*EXERCISE OBJECTIVE*
So that nothing is lost, transcribe each line of the records exactly.

*DATA LISTING*
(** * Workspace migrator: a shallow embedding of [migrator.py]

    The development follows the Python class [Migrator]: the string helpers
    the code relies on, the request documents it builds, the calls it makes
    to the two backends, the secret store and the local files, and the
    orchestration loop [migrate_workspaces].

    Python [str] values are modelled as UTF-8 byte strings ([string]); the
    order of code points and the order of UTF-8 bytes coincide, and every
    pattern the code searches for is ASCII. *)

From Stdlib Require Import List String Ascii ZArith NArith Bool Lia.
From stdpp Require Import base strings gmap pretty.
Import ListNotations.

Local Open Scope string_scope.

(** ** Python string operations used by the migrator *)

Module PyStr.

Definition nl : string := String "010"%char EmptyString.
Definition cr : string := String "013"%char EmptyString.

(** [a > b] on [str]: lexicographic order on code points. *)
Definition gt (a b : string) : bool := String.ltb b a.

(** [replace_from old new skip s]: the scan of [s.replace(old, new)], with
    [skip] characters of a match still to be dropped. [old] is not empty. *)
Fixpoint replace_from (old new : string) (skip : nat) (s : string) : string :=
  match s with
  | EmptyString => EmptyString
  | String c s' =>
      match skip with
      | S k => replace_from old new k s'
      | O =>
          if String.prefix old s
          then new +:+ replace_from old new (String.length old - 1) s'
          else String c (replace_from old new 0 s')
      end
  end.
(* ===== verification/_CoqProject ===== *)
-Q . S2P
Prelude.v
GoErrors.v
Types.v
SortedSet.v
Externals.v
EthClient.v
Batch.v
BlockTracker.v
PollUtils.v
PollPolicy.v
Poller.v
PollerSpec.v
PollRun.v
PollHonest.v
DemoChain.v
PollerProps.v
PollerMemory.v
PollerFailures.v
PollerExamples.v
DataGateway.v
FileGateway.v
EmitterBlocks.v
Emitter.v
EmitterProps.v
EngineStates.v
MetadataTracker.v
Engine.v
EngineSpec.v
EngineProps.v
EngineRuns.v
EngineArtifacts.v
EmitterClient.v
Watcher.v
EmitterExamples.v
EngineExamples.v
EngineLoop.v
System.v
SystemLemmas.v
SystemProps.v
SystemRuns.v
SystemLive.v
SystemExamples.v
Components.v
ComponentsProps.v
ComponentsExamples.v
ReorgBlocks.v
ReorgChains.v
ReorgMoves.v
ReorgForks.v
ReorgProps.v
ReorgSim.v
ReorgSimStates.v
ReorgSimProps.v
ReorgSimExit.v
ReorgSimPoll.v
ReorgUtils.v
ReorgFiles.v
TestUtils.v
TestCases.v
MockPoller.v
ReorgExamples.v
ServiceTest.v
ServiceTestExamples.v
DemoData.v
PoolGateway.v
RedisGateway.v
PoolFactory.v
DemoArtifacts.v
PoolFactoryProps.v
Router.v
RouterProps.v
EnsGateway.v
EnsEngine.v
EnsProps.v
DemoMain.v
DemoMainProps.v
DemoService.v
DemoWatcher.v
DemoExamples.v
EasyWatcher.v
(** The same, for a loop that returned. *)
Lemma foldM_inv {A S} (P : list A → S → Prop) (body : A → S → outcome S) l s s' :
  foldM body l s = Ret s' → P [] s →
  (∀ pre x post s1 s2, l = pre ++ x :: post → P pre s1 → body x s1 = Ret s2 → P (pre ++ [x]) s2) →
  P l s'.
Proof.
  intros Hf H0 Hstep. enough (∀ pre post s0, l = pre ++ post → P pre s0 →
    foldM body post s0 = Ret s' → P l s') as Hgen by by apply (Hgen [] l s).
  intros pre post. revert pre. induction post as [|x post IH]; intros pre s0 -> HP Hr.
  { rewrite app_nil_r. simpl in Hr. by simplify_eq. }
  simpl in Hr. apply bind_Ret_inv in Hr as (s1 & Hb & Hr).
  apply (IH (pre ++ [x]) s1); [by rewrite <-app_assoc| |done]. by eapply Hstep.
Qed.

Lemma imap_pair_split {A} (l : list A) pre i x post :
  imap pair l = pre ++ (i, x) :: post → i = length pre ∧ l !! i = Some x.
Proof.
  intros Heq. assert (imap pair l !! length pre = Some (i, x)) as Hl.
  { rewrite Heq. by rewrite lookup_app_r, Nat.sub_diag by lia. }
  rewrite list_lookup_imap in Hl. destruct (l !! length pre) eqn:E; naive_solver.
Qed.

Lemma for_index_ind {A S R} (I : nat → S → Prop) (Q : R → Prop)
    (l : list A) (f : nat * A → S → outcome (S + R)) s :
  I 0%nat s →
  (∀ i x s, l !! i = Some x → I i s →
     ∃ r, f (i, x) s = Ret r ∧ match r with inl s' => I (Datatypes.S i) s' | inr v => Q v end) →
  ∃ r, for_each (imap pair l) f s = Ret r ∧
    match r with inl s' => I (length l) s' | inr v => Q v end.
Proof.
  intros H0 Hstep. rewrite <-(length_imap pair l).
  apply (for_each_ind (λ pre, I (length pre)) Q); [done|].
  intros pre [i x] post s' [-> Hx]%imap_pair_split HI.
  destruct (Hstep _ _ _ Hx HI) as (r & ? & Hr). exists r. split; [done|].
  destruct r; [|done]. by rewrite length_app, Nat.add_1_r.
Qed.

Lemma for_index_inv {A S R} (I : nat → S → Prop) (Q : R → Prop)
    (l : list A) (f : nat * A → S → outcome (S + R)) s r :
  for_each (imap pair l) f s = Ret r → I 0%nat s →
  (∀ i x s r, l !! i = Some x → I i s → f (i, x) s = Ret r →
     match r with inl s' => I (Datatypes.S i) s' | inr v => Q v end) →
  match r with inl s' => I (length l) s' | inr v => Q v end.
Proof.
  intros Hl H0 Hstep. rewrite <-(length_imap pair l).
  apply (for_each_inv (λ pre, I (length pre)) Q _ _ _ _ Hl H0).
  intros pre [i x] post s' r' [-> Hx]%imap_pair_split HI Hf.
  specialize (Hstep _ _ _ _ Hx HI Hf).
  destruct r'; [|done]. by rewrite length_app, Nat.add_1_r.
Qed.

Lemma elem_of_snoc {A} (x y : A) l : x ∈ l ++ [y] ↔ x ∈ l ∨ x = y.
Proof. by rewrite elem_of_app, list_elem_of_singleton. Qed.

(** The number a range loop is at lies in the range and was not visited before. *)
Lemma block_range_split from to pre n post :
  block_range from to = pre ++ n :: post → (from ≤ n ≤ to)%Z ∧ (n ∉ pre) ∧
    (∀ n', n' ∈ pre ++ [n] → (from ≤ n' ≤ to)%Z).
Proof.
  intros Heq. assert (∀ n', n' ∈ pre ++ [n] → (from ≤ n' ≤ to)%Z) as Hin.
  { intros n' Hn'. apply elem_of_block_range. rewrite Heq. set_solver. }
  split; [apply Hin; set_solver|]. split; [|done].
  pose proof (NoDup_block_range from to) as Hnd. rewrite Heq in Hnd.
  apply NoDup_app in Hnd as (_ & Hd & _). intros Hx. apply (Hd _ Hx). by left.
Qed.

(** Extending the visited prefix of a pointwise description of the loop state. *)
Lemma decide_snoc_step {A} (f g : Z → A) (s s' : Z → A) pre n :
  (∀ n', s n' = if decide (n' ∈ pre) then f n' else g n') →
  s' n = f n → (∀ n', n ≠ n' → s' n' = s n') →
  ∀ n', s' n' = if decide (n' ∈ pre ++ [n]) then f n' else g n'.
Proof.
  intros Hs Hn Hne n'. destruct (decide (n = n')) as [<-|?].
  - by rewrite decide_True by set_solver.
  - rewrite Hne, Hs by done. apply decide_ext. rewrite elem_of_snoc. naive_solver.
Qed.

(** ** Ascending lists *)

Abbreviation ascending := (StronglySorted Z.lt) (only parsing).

*OUTPUT FOR THIS EXERCISE*
(** * Workspace migrator: a shallow embedding of [migrator.py]

    The development follows the Python class [Migrator]: the string helpers
    the code relies on, the request documents it builds, the calls it makes
    to the two backends, the secret store and the local files, and the
    orchestration loop [migrate_workspaces].

    Python [str] values are modelled as UTF-8 byte strings ([string]); the
    order of code points and the order of UTF-8 bytes coincide, and every
    pattern the code searches for is ASCII. *)

From Stdlib Require Import List String Ascii ZArith NArith Bool Lia.
From stdpp Require Import base strings gmap pretty.
Import ListNotations.

Local Open Scope string_scope.

(** ** Python string operations used by the migrator *)

Module PyStr.

Definition nl : string := String "010"%char EmptyString.
Definition cr : string := String "013"%char EmptyString.

(** [a > b] on [str]: lexicographic order on code points. *)
Definition gt (a b : string) : bool := String.ltb b a.

(** [replace_from old new skip s]: the scan of [s.replace(old, new)], with
    [skip] characters of a match still to be dropped. [old] is not empty. *)
Fixpoint replace_from (old new : string) (skip : nat) (s : string) : string :=
  match s with
  | EmptyString => EmptyString
  | String c s' =>
      match skip with
      | S k => replace_from old new k s'
      | O =>
          if String.prefix old s
          then new +:+ replace_from old new (String.length old - 1) s'
          else String c (replace_from old new 0 s')
      end
  end.
(* ===== verification/_CoqProject ===== *)
-Q . S2P
Prelude.v
GoErrors.v
Types.v
SortedSet.v
Externals.v
EthClient.v
Batch.v
BlockTracker.v
PollUtils.v
PollPolicy.v
Poller.v
PollerSpec.v
PollRun.v
PollHonest.v
DemoChain.v
PollerProps.v
PollerMemory.v
PollerFailures.v
PollerExamples.v
DataGateway.v
FileGateway.v
EmitterBlocks.v
Emitter.v
EmitterProps.v
EngineStates.v
MetadataTracker.v
Engine.v
EngineSpec.v
EngineProps.v
EngineRuns.v
EngineArtifacts.v
EmitterClient.v
Watcher.v
EmitterExamples.v
EngineExamples.v
EngineLoop.v
System.v
SystemLemmas.v
SystemProps.v
SystemRuns.v
SystemLive.v
SystemExamples.v
Components.v
ComponentsProps.v
ComponentsExamples.v
ReorgBlocks.v
ReorgChains.v
ReorgMoves.v
ReorgForks.v
ReorgProps.v
ReorgSim.v
ReorgSimStates.v
ReorgSimProps.v
ReorgSimExit.v
ReorgSimPoll.v
ReorgUtils.v
ReorgFiles.v
TestUtils.v
TestCases.v
MockPoller.v
ReorgExamples.v
ServiceTest.v
ServiceTestExamples.v
DemoData.v
PoolGateway.v
RedisGateway.v
PoolFactory.v
DemoArtifacts.v
PoolFactoryProps.v
Router.v
RouterProps.v
EnsGateway.v
EnsEngine.v
EnsProps.v
DemoMain.v
DemoMainProps.v
DemoService.v
DemoWatcher.v
DemoExamples.v
EasyWatcher.v
(** The same, for a loop that returned. *)
Lemma foldM_inv {A S} (P : list A → S → Prop) (body : A → S → outcome S) l s s' :
  foldM body l s = Ret s' → P [] s →
  (∀ pre x post s1 s2, l = pre ++ x :: post → P pre s1 → body x s1 = Ret s2 → P (pre ++ [x]) s2) →
  P l s'.
Proof.
  intros Hf H0 Hstep. enough (∀ pre post s0, l = pre ++ post → P pre s0 →
    foldM body post s0 = Ret s' → P l s') as Hgen by by apply (Hgen [] l s).
  intros pre post. revert pre. induction post as [|x post IH]; intros pre s0 -> HP Hr.
  { rewrite app_nil_r. simpl in Hr. by simplify_eq. }
  simpl in Hr. apply bind_Ret_inv in Hr as (s1 & Hb & Hr).
  apply (IH (pre ++ [x]) s1); [by rewrite <-app_assoc| |done]. by eapply Hstep.
Qed.

Lemma imap_pair_split {A} (l : list A) pre i x post :
  imap pair l = pre ++ (i, x) :: post → i = length pre ∧ l !! i = Some x.
Proof.
  intros Heq. assert (imap pair l !! length pre = Some (i, x)) as Hl.
  { rewrite Heq. by rewrite lookup_app_r, Nat.sub_diag by lia. }
  rewrite list_lookup_imap in Hl. destruct (l !! length pre) eqn:E; naive_solver.
Qed.

Lemma for_index_ind {A S R} (I : nat → S → Prop) (Q : R → Prop)
    (l : list A) (f : nat * A → S → outcome (S + R)) s :
  I 0%nat s →
  (∀ i x s, l !! i = Some x → I i s →
     ∃ r, f (i, x) s = Ret r ∧ match r with inl s' => I (Datatypes.S i) s' | inr v => Q v end) →
  ∃ r, for_each (imap pair l) f s = Ret r ∧
    match r with inl s' => I (length l) s' | inr v => Q v end.
Proof.
  intros H0 Hstep. rewrite <-(length_imap pair l).
  apply (for_each_ind (λ pre, I (length pre)) Q); [done|].
  intros pre [i x] post s' [-> Hx]%imap_pair_split HI.
  destruct (Hstep _ _ _ Hx HI) as (r & ? & Hr). exists r. split; [done|].
  destruct r; [|done]. by rewrite length_app, Nat.add_1_r.
Qed.

Lemma for_index_inv {A S R} (I : nat → S → Prop) (Q : R → Prop)
    (l : list A) (f : nat * A → S → outcome (S + R)) s r :
  for_each (imap pair l) f s = Ret r → I 0%nat s →
  (∀ i x s r, l !! i = Some x → I i s → f (i, x) s = Ret r →
     match r with inl s' => I (Datatypes.S i) s' | inr v => Q v end) →
  match r with inl s' => I (length l) s' | inr v => Q v end.
Proof.
  intros Hl H0 Hstep. rewrite <-(length_imap pair l).
  apply (for_each_inv (λ pre, I (length pre)) Q _ _ _ _ Hl H0).
  intros pre [i x] post s' r' [-> Hx]%imap_pair_split HI Hf.
  specialize (Hstep _ _ _ _ Hx HI Hf).
  destruct r'; [|done]. by rewrite length_app, Nat.add_1_r.
Qed.

Lemma elem_of_snoc {A} (x y : A) l : x ∈ l ++ [y] ↔ x ∈ l ∨ x = y.
Proof. by rewrite elem_of_app, list_elem_of_singleton. Qed.

(** The number a range loop is at lies in the range and was not visited before. *)
Lemma block_range_split from to pre n post :
  block_range from to = pre ++ n :: post → (from ≤ n ≤ to)%Z ∧ (n ∉ pre) ∧
    (∀ n', n' ∈ pre ++ [n] → (from ≤ n' ≤ to)%Z).
Proof.
  intros Heq. assert (∀ n', n' ∈ pre ++ [n] → (from ≤ n' ≤ to)%Z) as Hin.
  { intros n' Hn'. apply elem_of_block_range. rewrite Heq. set_solver. }
  split; [apply Hin; set_solver|]. split; [|done].
  pose proof (NoDup_block_range from to) as Hnd. rewrite Heq in Hnd.
  apply NoDup_app in Hnd as (_ & Hd & _). intros Hx. apply (Hd _ Hx). by left.
Qed.

(** Extending the visited prefix of a pointwise description of the loop state. *)
Lemma decide_snoc_step {A} (f g : Z → A) (s s' : Z → A) pre n :
  (∀ n', s n' = if decide (n' ∈ pre) then f n' else g n') →
  s' n = f n → (∀ n', n ≠ n' → s' n' = s n') →
  ∀ n', s' n' = if decide (n' ∈ pre ++ [n]) then f n' else g n'.
Proof.
  intros Hs Hn Hne n'. destruct (decide (n = n')) as [<-|?].
  - by rewrite decide_True by set_solver.
  - rewrite Hne, Hs by done. apply decide_ext. rewrite elem_of_snoc. naive_solver.
Qed.

(** ** Ascending lists *)

Abbreviation ascending := (StronglySorted Z.lt) (only parsing).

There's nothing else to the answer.